HOW TO COMPLETE THIS TASK:
Using the data below, copy out all lines with the word "done".
EXERCISE INPUT: Begin
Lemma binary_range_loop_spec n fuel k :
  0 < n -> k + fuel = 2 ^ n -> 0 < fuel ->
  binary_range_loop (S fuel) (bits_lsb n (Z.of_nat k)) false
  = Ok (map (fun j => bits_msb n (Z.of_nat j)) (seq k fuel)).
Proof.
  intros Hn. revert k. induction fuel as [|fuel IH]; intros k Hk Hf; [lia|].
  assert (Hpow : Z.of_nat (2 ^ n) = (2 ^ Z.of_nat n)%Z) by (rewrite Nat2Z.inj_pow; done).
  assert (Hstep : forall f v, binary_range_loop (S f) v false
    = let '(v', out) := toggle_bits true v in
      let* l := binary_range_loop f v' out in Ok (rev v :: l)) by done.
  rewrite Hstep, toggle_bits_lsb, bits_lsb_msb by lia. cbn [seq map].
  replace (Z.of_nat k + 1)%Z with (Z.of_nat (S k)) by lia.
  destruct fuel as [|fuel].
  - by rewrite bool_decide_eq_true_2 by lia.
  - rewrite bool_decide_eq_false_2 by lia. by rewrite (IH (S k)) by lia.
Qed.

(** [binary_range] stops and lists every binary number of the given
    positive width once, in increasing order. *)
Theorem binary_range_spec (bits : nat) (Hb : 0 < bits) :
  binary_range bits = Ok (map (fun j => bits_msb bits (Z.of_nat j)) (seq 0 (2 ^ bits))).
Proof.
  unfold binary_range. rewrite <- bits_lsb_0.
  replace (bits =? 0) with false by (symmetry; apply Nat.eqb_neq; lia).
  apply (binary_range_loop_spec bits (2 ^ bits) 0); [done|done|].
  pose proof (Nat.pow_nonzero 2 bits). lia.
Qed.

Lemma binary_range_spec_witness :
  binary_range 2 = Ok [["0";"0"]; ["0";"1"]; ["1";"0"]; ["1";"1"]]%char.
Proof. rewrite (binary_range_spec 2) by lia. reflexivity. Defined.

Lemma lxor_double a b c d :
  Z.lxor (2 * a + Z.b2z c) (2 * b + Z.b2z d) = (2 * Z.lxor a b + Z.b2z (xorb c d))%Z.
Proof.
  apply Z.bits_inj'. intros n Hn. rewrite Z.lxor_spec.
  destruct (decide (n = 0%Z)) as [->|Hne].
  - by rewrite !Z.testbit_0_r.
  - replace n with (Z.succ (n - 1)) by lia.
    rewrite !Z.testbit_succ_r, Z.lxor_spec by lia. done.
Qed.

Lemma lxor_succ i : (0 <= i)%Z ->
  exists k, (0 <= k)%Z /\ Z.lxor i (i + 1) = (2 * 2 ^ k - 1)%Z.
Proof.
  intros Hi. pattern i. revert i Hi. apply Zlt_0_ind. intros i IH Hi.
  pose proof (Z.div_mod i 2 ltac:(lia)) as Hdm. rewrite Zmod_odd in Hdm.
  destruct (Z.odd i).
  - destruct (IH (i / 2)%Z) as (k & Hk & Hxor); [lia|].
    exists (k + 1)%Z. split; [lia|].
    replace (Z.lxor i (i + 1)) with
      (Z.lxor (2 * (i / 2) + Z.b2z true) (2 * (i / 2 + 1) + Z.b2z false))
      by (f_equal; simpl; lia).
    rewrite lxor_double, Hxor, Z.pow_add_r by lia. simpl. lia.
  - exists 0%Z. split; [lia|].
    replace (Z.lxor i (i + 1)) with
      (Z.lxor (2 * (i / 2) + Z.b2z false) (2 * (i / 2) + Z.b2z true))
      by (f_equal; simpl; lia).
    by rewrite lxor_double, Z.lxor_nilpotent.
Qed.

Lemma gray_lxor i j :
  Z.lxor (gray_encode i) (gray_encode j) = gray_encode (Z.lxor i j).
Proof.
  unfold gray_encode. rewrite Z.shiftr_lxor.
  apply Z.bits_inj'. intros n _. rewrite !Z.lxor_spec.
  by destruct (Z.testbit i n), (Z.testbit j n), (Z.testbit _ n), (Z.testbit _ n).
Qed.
EXERCISE INPUT: End
OUTPUT FOR THIS EXERCISE:
  assert (Hpow : Z.of_nat (2 ^ n) = (2 ^ Z.of_nat n)%Z) by (rewrite Nat2Z.inj_pow; done).
      let* l := binary_range_loop f v' out in Ok (rev v :: l)) by done.
  apply (binary_range_loop_spec bits (2 ^ bits) 0); [done|done|].
    rewrite !Z.testbit_succ_r, Z.lxor_spec by lia. done.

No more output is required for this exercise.